Provided entries =
(** The indicator columns that the preparation of [st] stores. *)
Definition indicator_columns (st : Strategy) (rows : list Bar)
    (c : gmap string (list float)) : gmap string (list float) :=
  match st with
  | LongOnlySMA a b | LongShortSMA a b =>
      <["SMA2" := rolling_mean b (price <$> rows)]>
        (<["SMA1" := rolling_mean a (price <$> rows)]> c)
  | LongOnlyMomentum m | LongShortMomentum m =>
      <["momentum" := rolling_mean m (return_ <$> rows)]> c
  | LongOnlyMeanReversion w _ | LongShortMeanReversion w _ =>
      <["SMA" := rolling_mean w (price <$> rows)]> c
  end.

(** The series that the indicators of [st] average. *)
Definition loop_source (st : Strategy) : Bar → float :=
  match st with
  | LongOnlyMomentum _ | LongShortMomentum _ => return_
  | _ => price
  end.

(** The rolling mean whose window bounds the loop of [st], and the
    column that holds it. *)
Definition loop_indicator (st : Strategy) (s : Backtest) : list float :=
  rolling_mean (loop_window st) (loop_source st <$> data s).

Definition loop_column (st : Strategy) : string :=
  match st with
  | LongOnlySMA _ _ | LongShortSMA _ _ => "SMA2"
  | LongOnlyMomentum _ | LongShortMomentum _ => "momentum"
  | LongOnlyMeanReversion _ _ | LongShortMeanReversion _ _ => "SMA"
  end.

(** The columns that the bars of [st] read. *)
Definition column_names (st : Strategy) : list string :=
  match st with
  | LongOnlySMA _ _ | LongShortSMA _ _ => ["SMA1"; "SMA2"]
  | LongOnlyMomentum _ | LongShortMomentum _ => ["momentum"]
  | LongOnlyMeanReversion _ _ | LongShortMeanReversion _ _ => ["SMA"]
  end.

(** ** The long-only position machine

    Whatever the signal, a bar of a long-only strategy does one of four
    things: nothing, raise without touching the object, buy for all the
    cash when flat, or sell the whole holding when long. *)

Inductive long_only_step (b : nat) (s : Backtest) : Outcome unit → Prop :=
| lo_idle : long_only_step b s (Ok tt s [])
| lo_fault e : long_only_step b s (Raise e s [])
| lo_buy r n :
    position s = 0%Z → data s !! b = Some r →
    int_of_float (amount s / price r) = inr n →
    long_only_step b s
      (Ok tt (set_position 1 (buy_fill n (price r) s))
         [Buying b n (price r)])
| lo_sell r :
    position s = 1%Z → data s !! b = Some r →
    in_double_range (units s) = true →
    long_only_step b s
      (Ok tt (set_position 0 (sell_fill (units s) (price r) s))
         [Selling b (units s) (price r)]).

(** The position flag says flat or long. *)
Definition is_flat_or_long (s : Backtest) : Prop :=
  position s = 0%Z ∨ position s = 1%Z.

(** ** Sample objects

    Fresh objects over short series, used to run the statements on
    concrete inputs.  Their prices and returns are small multiples of
    powers of two, so that every window sum is exact and every way of
    computing a rolling mean in doubles gives the same cells. *)
Definition sample_rows : list Bar := rows_of [1; 1; 10; 0.5; 2]%float.
Definition sample : Backtest := init 100 10 one_percent sample_rows.

(** A short and a long ledger at the bar of price 2 of the sample
    series. *)
Definition sample_short : Backtest :=
  set_position (-1) (set_units (-30) (set_amount 160 sample)).
Definition sample_long : Backtest :=
  set_position 1 (set_units 30 (set_amount 40 sample)).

What you need to do =
Output exactly the lines of the material above from the one containing "Definition loop_indicator (st" up to and including the one containing "powers of two, so".

Worked solution =
Definition loop_indicator (st : Strategy) (s : Backtest) : list float :=
  rolling_mean (loop_window st) (loop_source st <$> data s).

Definition loop_column (st : Strategy) : string :=
  match st with
  | LongOnlySMA _ _ | LongShortSMA _ _ => "SMA2"
  | LongOnlyMomentum _ | LongShortMomentum _ => "momentum"
  | LongOnlyMeanReversion _ _ | LongShortMeanReversion _ _ => "SMA"
  end.

(** The columns that the bars of [st] read. *)
Definition column_names (st : Strategy) : list string :=
  match st with
  | LongOnlySMA _ _ | LongShortSMA _ _ => ["SMA1"; "SMA2"]
  | LongOnlyMomentum _ | LongShortMomentum _ => ["momentum"]
  | LongOnlyMeanReversion _ _ | LongShortMeanReversion _ _ => ["SMA"]
  end.

(** ** The long-only position machine

    Whatever the signal, a bar of a long-only strategy does one of four
    things: nothing, raise without touching the object, buy for all the
    cash when flat, or sell the whole holding when long. *)

Inductive long_only_step (b : nat) (s : Backtest) : Outcome unit → Prop :=
| lo_idle : long_only_step b s (Ok tt s [])
| lo_fault e : long_only_step b s (Raise e s [])
| lo_buy r n :
    position s = 0%Z → data s !! b = Some r →
    int_of_float (amount s / price r) = inr n →
    long_only_step b s
      (Ok tt (set_position 1 (buy_fill n (price r) s))
         [Buying b n (price r)])
| lo_sell r :
    position s = 1%Z → data s !! b = Some r →
    in_double_range (units s) = true →
    long_only_step b s
      (Ok tt (set_position 0 (sell_fill (units s) (price r) s))
         [Selling b (units s) (price r)]).

(** The position flag says flat or long. *)
Definition is_flat_or_long (s : Backtest) : Prop :=
  position s = 0%Z ∨ position s = 1%Z.

(** ** Sample objects

    Fresh objects over short series, used to run the statements on
    concrete inputs.  Their prices and returns are small multiples of
    powers of two, so that every window sum is exact and every way of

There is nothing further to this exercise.